By @reactcore - 3 months
GPU stands for graphics prediction unit these days
By @nfriedly - 3 months
Meh. Feels like astronomical prices for the smallest upgrades they could get away with.

I miss when high-end GPUs were $300-400, and you could get something reasonable for $100-200. I guess that's just integrated graphics these days.
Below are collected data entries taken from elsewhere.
(* ===== verification/Manifest.v ===== *)
(** * Manifests and manifest lists

    Models the file-level types of [ailake-catalog/src/provider.rs] and the Avro
    manifests of [ailake-catalog/src/avro_manifest.rs]: the writers of data
    manifests, equality-delete manifests and manifest lists, and their readers.

    The writers produce bytes through [Avro].  The readers are given decoded
    [Value]s by the [apache_avro] crate and the extension record by [serde_json];
    both crates are class parameters ([AvroLib], [SerdeLib]).  [decode_value] is
    the Avro specification's binary decoding, against which [AvroLaws] states what
    the crate's reader returns. *)

From S2P Require Import Prelude Core Avro.

(* ------------------------------------------------------------------ *)
(** ** Data files, delete files, partition specs                       *)
(* ------------------------------------------------------------------ *)

Inductive IndexStatus : Type := Ready | Indexing | Failed.

Record DeletionVector : Type := mk_dv {
  dv_path : string;
  dv_offset : Z;
  dv_length : Z;
  dv_cardinality : Z;
}.

Record ExtraVectorIndex : Type := mk_evi {
  evi_column : string;
  evi_dim : Z;
  evi_hnsw_offset : Z;
  evi_hnsw_len : Z;
  evi_centroid_b64 : option string;
  evi_radius : option f32bits;
}.

Record DataFileEntry : Type := mk_file {
  df_path : string;
  df_record_count : Z;
  df_file_size_bytes : Z;
  df_centroid_b64 : option string;
  df_radius : option f32bits;
  df_hnsw_offset : option Z;
  df_hnsw_len : option Z;
  df_vector_column : option string;
  df_vector_dim : option Z;
  df_extra_vector_indexes : list ExtraVectorIndex;
  df_index_status : IndexStatus;
  df_index_error : option string;
  df_batch_id : option string;
  df_embedding_model : option string;
  df_partition_value : option string;
  df_deletion_vector : option DeletionVector;
  df_first_row_id : option Z;
  df_column_stats : option string;
  df_sequence_number : Z;
}.

Definition is_foreign (f : DataFileEntry) : bool :=
  match df_centroid_b64 f with None => true | Some _ => false end.

Record EqualityDeleteFile : Type := mk_eqdel {
  ed_path : string;
  ed_equality_ids : list Z;
  ed_record_count : Z;
  ed_file_size_bytes : Z;
  ed_inline_values : option (string * list string);
  ed_sequence_number : Z;
}.

Record PartitionField : Type := mk_pfield {
  pf_source_id : Z;
  pf_field_id : Z;
  pf_name : string;
  pf_transform : string;
  pf_source_type : string;
}.

Record PartitionSpec : Type := mk_pspec {
  ps_spec_id : Z;
  ps_fields : list PartitionField;
}.

Definition is_unpartitioned (s : PartitionSpec) : bool :=
  match ps_fields s with [] => true | _ => false end.

#[global] Instance IndexStatus_eq_dec : EqDecision IndexStatus.
Proof. solve_decision. Defined.
#[global] Instance DeletionVector_eq_dec : EqDecision DeletionVector.
Proof. solve_decision. Defined.
#[global] Instance ExtraVectorIndex_eq_dec : EqDecision ExtraVectorIndex.
Proof. solve_decision. Defined.
#[global] Instance DataFileEntry_eq_dec : EqDecision DataFileEntry.
Proof. solve_decision. Defined.
#[global] Instance EqualityDeleteFile_eq_dec : EqDecision EqualityDeleteFile.
Proof. solve_decision. Defined.

(** Per-column statistics of a data file ([column_stats.rs]). *)
Record FieldStats : Type := mk_stats {
  st_value_count : Z;
  st_null_count : Z;
  st_column_size : Z;
  st_lower_bound_b64 : option string;
  st_upper_bound_b64 : option string;
}.

(* ------------------------------------------------------------------ *)
(** ** Avro values and schemas                                         *)
(* ------------------------------------------------------------------ *)

(** [apache_avro::types::Value], the constructors the manifests use. *)
Inductive Value : Type :=
| VNull
| VBoolean (b : bool)
| VInt (n : Z)
| VLong (n : Z)
| VFloat (f : f32bits)
| VDouble (f : Z)
| VString (s : string)
| VBytes (b : bytes)
| VArray (vs : list Value)
| VRecord (fs : list (string * Value))
| VUnion (i : Z) (v : Value).

Inductive Schema : Type :=
| SNull
| SBoolean
| SInt
| SLong
| SString
| SBytes
| SArray (s : Schema)
| SUnion (ss : list Schema)
| SRecord (fs : list (string * Schema)).

Definition fits_i32 (n : Z) : Prop := - 2 ^ 31 ≤ n < 2 ^ 31.
#[global] Instance fits_i32_dec n : Decision (fits_i32 n).
Proof. unfold fits_i32. apply _. Defined.

Section Decoding.
Context (dec : bytes → option (Value * bytes)).

(** [n] items one after the other. *)
Fixpoint decode_items (n : nat) (bs : bytes) : option (list Value * bytes) :=
  match n with
  | O => Some ([], bs)
  | S n =>
      '(v, bs) ← dec bs;
      '(vs, bs) ← decode_items n bs;
      Some (v :: vs, bs)
  end.

(** The blocks of an array, ended by a zero count; each takes at least a byte. *)
Fixpoint decode_blocks (fuel : nat) (bs : bytes) : option (list Value * bytes) :=
  match fuel with
  | O => None
  | S fuel =>
      '(n, bs) ← decode_long bs;
      if decide (n = 0) then Some ([], bs)
      else if decide (n < 0) then None
      else
        '(vs, bs) ← decode_items (Z.to_nat n) bs;
        '(ws, bs) ← decode_blocks fuel bs;
        Some (vs ++ ws, bs)
  end.

End Decoding.

(** The specification's binary decoding of a value of a given schema. *)
Fixpoint decode_value (s : Schema) (bs : bytes) {struct s} : option (Value * bytes) :=
  match s with
  | SNull => Some (VNull, bs)
  | SBoolean =>
      match bs with
      | 0 :: bs => Some (VBoolean false, bs)
      | 1 :: bs => Some (VBoolean true, bs)
      | _ => None
      end
  | SInt =>
      '(n, bs) ← decode_long bs;
      if decide (fits_i32 n) then Some (VInt n, bs) else None
  | SLong => '(n, bs) ← decode_long bs; Some (VLong n, bs)
  | SString => '(b, bs) ← decode_bytes bs; Some (VString (of_bytes b), bs)
  | SBytes => '(b, bs) ← decode_bytes bs; Some (VBytes b, bs)
  | SArray s =>
      '(vs, bs) ← decode_blocks (decode_value s) (S (length bs)) bs;
      Some (VArray vs, bs)
  | SUnion ss =>
      '(i, bs) ← decode_long bs;
      dec ← nth_error (map decode_value ss) (Z.to_nat i);
      '(v, bs) ← dec bs;
      Some (VUnion i v, bs)
  | SRecord fs =>
      '(vs, bs) ←
        (fix go (fs : list (string * Schema)) (bs : bytes) : option (list (string * Value) * bytes) :=
          match fs with
          | [] => Some ([], bs)
          | (k, s) :: fs =>
              '(v, bs) ← decode_value s bs;
              '(vs, bs) ← go fs bs;
              Some ((k, v) :: vs, bs)
          end) fs bs;
      Some (VRecord vs, bs)
  end.

(** The records of a container's data block; no block, no records. *)
Definition decode_block (s : Schema) (blk : option (Z * bytes)) : option (list Value) :=
  match blk with
  | None => Some []
  | Some (n, bs) =>
      '(vs, rest) ← decode_items (decode_value s) (Z.to_nat n) bs;
      match rest with [] => Some vs | _ => None end
  end.

(** The [apache_avro] crate: schema parsing and the container reader. *)
Class AvroLib : Type := {
  parse_schema : string → option Schema;
  avro_reader : bytes → AilakeResult (list Value);
}.

(** What the readers rely on: a container with the null codec whose records decode
    under its embedded schema is read as those records. *)
Class AvroLaws `{AvroLib} : Prop := {
  avro_reader_law d schema extra blk s vs :
    decode_container d =
      Some ((as_bytes "avro.schema", as_bytes schema) ::
            (as_bytes "avro.codec", as_bytes "null") :: extra, blk) →
    parse_schema schema = Some s →
    decode_block s blk = Some vs →
    avro_reader d = Ok vs;
}.

(* ------------------------------------------------------------------ *)
(** ** Text helpers                                                    *)
(* ------------------------------------------------------------------ *)

(** JSON text written with single quotes for double ones. *)
Fixpoint json_text (s : string) : string :=
  match s with
  | EmptyString => EmptyString
  | String c s =>
      String (if Ascii.eqb c (Ascii.ascii_of_nat 39) then Ascii.ascii_of_nat 34 else c) (json_text s)
  end.

(** [str::replace], with [fuel] at least the length of the text. *)
Fixpoint replace_go (fuel : nat) (pat by_ s : string) : string :=
  match fuel with
  | O => s
  | S fuel =>
      match strip_prefix pat s with
      | Some rest => by_ +:+ replace_go fuel pat by_ rest
      | None =>
          match s with
          | EmptyString => EmptyString
          | String c s => String c (replace_go fuel pat by_ s)
          end
      end
  end.
Definition str_replace (pat by_ s : string) : string := replace_go (S (String.length s)) pat by_ s.

(** [str::split] at a character: at least one piece. *)
Fixpoint split (c : Ascii.ascii) (s : string) : list string :=
  match s with
  | EmptyString => [EmptyString]
  | String a s =>
      if Ascii.eqb a c then EmptyString :: split c s
      else match split c s with
           | [] => [String a EmptyString]
           | p :: ps => String a p :: ps
           end
  end.

(** [[String]::join]. *)
Fixpoint join (sep : string) (l : list string) : string :=
  match l with
  | [] => EmptyString
  | [s] => s
  | s :: l => s +:+ sep +:+ join sep l
  end.

(** [str::parse] at a signed type of width [w]. *)
Definition parse_signed (w : Z) (s : string) : option Z :=
  match strip_prefix "-" s with
  | Some EmptyString => None
  | Some rest => v ← digits_from (2 ^ (w - 1)) 0 rest; Some (- v)
  | None => parse_unsigned (2 ^ (w - 1) - 1) s
  end.

(** The unit separator between the values of a multi-column partition. *)
Definition unit_sep : Ascii.ascii := Ascii.ascii_of_nat 31.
The most I've ever spent on a GPU is ~$300, and I don't really see that changing anytime soon, so it'll be a long time before I'll even consider one of these cards.

By @snarfy - 3 months
I'm really disappointed in all the advancement in frame generation. Game devs will end up relying on it for any decent performance in lieu of actually optimizing anything, which means games will look great and play terribly. It will be 300 fake fps and 30 real fps. Throw latency out the window.
By @datagreed - 3 months
More fake poor frames at less price
By @williamDafoe - 3 months
It looks like the new cards are NO FASTER than the old cards. So they are hyping the fake frames, fake pixels, fake AI rendering. Anything fake = good, anything real = bad.

This is the same thing they did with the RTX 4000 series. More fake frames, less GPU horsepower, "Moore's Law is Dead", Jensen wrings his hands, "Nothing I can do! Moore's Law is Dead!" which is how Intel has been slacking since 2013.

By @nottorp - 3 months
Do they come with a mini nuclear reactor to power them?
By @lostmsu - 3 months
Did they discontinue Titan series for good?
By @Insanity - 3 months
Somewhat related, any recommendations for 'pc builders' where you can configure a PC with the hardware you want, but have it assembled and shipped to you instead of having to build it yourself? With shipping to Canada ideally.

I'm planning to upgrade (prob to a mid-end) as my 5 year old computer is starting to show it's age, and with the new GPUs releasing this might be a good time.